[Stored dataset items]
━━━━
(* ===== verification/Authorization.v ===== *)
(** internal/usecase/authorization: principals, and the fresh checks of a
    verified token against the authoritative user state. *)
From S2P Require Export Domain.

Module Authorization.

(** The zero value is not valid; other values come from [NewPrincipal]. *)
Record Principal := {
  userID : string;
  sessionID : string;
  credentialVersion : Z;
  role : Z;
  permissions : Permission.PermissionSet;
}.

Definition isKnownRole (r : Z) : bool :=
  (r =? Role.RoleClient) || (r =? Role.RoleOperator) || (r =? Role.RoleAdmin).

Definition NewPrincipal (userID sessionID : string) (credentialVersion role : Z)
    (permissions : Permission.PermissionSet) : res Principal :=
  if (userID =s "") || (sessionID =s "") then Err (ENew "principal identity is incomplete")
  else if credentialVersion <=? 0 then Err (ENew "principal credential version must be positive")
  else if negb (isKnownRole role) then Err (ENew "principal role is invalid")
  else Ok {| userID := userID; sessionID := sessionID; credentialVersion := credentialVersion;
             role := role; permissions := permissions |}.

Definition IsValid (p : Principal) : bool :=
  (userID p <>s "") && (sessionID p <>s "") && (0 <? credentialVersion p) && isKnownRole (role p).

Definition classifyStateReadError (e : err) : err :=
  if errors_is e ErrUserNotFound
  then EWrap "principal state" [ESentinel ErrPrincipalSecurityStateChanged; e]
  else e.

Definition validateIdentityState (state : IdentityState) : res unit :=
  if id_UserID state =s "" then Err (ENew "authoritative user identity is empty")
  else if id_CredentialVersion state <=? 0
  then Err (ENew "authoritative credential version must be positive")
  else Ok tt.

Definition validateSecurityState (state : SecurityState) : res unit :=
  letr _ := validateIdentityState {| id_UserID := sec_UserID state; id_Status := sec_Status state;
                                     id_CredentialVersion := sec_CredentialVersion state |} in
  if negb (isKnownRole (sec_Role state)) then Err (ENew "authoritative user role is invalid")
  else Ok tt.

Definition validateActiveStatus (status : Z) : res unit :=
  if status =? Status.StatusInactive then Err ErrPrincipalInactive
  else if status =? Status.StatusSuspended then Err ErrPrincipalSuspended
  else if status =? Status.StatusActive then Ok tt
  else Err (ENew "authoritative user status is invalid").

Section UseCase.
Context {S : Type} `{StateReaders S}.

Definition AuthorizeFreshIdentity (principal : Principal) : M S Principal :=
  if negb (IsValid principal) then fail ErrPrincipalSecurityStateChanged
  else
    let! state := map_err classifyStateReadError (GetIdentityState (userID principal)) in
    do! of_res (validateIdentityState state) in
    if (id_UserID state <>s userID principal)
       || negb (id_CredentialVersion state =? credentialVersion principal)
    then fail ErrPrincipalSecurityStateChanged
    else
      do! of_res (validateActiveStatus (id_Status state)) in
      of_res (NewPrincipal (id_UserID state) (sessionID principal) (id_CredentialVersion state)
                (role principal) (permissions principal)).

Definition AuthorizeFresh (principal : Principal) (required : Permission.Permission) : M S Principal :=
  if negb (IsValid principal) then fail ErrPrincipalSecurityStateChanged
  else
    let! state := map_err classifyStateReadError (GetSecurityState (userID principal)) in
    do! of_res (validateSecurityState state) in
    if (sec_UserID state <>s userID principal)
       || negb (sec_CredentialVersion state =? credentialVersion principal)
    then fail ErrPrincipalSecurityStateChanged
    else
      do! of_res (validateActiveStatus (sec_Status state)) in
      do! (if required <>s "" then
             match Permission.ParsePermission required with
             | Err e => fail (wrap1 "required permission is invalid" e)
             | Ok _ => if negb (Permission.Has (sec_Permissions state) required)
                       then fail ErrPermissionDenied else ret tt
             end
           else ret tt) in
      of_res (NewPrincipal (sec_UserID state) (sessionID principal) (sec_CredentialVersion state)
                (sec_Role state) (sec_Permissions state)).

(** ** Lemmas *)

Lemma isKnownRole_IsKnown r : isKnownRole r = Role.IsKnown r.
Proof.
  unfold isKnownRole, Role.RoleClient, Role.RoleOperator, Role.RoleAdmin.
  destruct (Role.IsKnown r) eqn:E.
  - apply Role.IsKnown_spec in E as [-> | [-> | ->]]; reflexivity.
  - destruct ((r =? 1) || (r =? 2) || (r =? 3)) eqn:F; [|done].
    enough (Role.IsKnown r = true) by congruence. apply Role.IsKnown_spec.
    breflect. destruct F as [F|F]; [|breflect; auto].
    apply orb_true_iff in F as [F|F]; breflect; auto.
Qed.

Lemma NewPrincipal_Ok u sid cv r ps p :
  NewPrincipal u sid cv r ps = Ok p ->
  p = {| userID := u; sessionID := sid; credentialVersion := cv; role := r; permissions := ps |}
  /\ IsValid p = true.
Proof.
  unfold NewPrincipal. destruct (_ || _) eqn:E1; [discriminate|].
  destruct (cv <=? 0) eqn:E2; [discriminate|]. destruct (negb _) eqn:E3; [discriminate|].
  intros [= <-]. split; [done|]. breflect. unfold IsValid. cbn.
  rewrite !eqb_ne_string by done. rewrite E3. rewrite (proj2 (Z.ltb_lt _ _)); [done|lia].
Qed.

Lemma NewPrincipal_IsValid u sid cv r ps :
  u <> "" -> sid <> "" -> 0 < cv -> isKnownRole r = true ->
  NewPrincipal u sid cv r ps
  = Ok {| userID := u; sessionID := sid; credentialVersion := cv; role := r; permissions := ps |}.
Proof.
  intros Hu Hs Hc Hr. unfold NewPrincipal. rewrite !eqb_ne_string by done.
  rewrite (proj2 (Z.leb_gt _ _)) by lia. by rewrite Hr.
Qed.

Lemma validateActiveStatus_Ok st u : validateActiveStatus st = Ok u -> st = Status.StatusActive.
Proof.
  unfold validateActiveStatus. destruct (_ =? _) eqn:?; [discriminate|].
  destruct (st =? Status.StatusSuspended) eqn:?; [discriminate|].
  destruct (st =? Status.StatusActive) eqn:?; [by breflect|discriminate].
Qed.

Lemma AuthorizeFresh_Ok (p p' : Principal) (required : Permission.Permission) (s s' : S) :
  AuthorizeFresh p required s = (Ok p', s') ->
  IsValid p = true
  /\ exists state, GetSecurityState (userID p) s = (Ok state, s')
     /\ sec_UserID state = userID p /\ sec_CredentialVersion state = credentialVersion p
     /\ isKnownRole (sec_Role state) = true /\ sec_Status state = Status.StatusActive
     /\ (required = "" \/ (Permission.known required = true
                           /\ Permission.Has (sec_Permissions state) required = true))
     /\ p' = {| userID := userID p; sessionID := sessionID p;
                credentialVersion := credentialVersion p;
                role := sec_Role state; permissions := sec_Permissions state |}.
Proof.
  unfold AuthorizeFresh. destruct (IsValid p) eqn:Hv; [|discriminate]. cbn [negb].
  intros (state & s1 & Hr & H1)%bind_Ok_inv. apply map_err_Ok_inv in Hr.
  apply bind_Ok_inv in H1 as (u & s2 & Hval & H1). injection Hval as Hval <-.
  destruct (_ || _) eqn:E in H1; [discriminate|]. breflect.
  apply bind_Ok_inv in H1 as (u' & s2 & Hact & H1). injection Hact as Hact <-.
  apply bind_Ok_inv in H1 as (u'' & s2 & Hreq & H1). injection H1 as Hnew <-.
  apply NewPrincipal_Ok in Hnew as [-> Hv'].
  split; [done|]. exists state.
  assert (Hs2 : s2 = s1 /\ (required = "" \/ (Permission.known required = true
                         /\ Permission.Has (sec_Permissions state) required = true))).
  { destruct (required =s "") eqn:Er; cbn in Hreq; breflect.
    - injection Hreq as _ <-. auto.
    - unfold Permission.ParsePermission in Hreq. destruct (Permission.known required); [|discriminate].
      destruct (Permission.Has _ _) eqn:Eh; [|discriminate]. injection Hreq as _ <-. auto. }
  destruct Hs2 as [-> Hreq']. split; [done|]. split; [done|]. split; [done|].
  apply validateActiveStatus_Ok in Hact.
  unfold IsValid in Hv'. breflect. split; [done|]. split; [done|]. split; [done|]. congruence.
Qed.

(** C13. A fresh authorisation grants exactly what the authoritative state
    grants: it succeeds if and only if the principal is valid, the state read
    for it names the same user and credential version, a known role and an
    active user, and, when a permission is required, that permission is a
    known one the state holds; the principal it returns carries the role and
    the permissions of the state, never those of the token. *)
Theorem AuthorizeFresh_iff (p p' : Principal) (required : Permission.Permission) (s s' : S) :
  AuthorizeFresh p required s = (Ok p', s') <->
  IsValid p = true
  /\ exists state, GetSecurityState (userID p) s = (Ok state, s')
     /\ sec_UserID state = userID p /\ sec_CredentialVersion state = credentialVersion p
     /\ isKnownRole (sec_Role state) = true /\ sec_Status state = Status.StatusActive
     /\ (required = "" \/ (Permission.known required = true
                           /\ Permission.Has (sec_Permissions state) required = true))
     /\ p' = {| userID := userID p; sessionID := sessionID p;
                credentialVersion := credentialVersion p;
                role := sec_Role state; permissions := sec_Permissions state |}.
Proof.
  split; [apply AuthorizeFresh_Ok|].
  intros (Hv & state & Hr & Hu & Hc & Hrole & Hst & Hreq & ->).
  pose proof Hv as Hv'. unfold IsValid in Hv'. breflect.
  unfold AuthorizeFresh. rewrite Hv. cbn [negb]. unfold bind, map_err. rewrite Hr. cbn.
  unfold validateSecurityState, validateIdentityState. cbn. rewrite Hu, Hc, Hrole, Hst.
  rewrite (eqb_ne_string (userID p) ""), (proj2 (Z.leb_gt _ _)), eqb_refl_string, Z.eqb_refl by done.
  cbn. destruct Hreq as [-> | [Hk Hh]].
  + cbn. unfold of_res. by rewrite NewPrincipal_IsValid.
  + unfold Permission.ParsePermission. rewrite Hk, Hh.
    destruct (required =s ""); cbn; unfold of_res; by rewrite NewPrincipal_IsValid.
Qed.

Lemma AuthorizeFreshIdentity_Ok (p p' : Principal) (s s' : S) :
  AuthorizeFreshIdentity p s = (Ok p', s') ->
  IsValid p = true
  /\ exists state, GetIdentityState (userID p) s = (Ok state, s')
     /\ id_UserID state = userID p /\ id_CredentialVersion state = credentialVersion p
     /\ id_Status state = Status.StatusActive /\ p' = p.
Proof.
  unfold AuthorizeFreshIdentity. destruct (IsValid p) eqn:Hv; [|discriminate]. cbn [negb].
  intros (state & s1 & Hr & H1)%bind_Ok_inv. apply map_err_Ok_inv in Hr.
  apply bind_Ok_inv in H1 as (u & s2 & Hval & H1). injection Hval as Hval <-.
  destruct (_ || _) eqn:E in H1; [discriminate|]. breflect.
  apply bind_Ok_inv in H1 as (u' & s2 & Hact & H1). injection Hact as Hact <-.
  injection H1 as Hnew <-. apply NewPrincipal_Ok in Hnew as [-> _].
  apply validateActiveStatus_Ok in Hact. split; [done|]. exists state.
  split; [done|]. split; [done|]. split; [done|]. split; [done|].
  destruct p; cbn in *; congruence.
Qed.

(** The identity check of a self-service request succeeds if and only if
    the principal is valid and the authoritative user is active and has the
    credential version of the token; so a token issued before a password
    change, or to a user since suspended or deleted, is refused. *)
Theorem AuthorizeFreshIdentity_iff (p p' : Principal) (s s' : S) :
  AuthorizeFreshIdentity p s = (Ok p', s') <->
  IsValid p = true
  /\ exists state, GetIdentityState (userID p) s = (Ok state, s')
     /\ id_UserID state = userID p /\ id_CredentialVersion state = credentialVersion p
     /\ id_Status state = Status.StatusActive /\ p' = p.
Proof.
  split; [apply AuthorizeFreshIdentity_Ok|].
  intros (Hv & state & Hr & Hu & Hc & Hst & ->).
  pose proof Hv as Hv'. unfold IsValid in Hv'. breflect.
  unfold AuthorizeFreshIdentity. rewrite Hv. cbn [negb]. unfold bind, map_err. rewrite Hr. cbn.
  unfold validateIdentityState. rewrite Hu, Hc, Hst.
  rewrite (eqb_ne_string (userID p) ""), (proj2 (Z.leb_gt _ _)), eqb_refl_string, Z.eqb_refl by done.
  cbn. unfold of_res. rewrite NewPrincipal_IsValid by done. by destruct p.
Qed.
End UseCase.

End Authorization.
━━━━
◆ Problem requirements: Wherever a line in the data above holds "Hrole", copy that line.

◆ Answer space:
  intros (Hv & state & Hr & Hu & Hc & Hrole & Hst & Hreq & ->).
  unfold validateSecurityState, validateIdentityState. cbn. rewrite Hu, Hc, Hrole, Hst.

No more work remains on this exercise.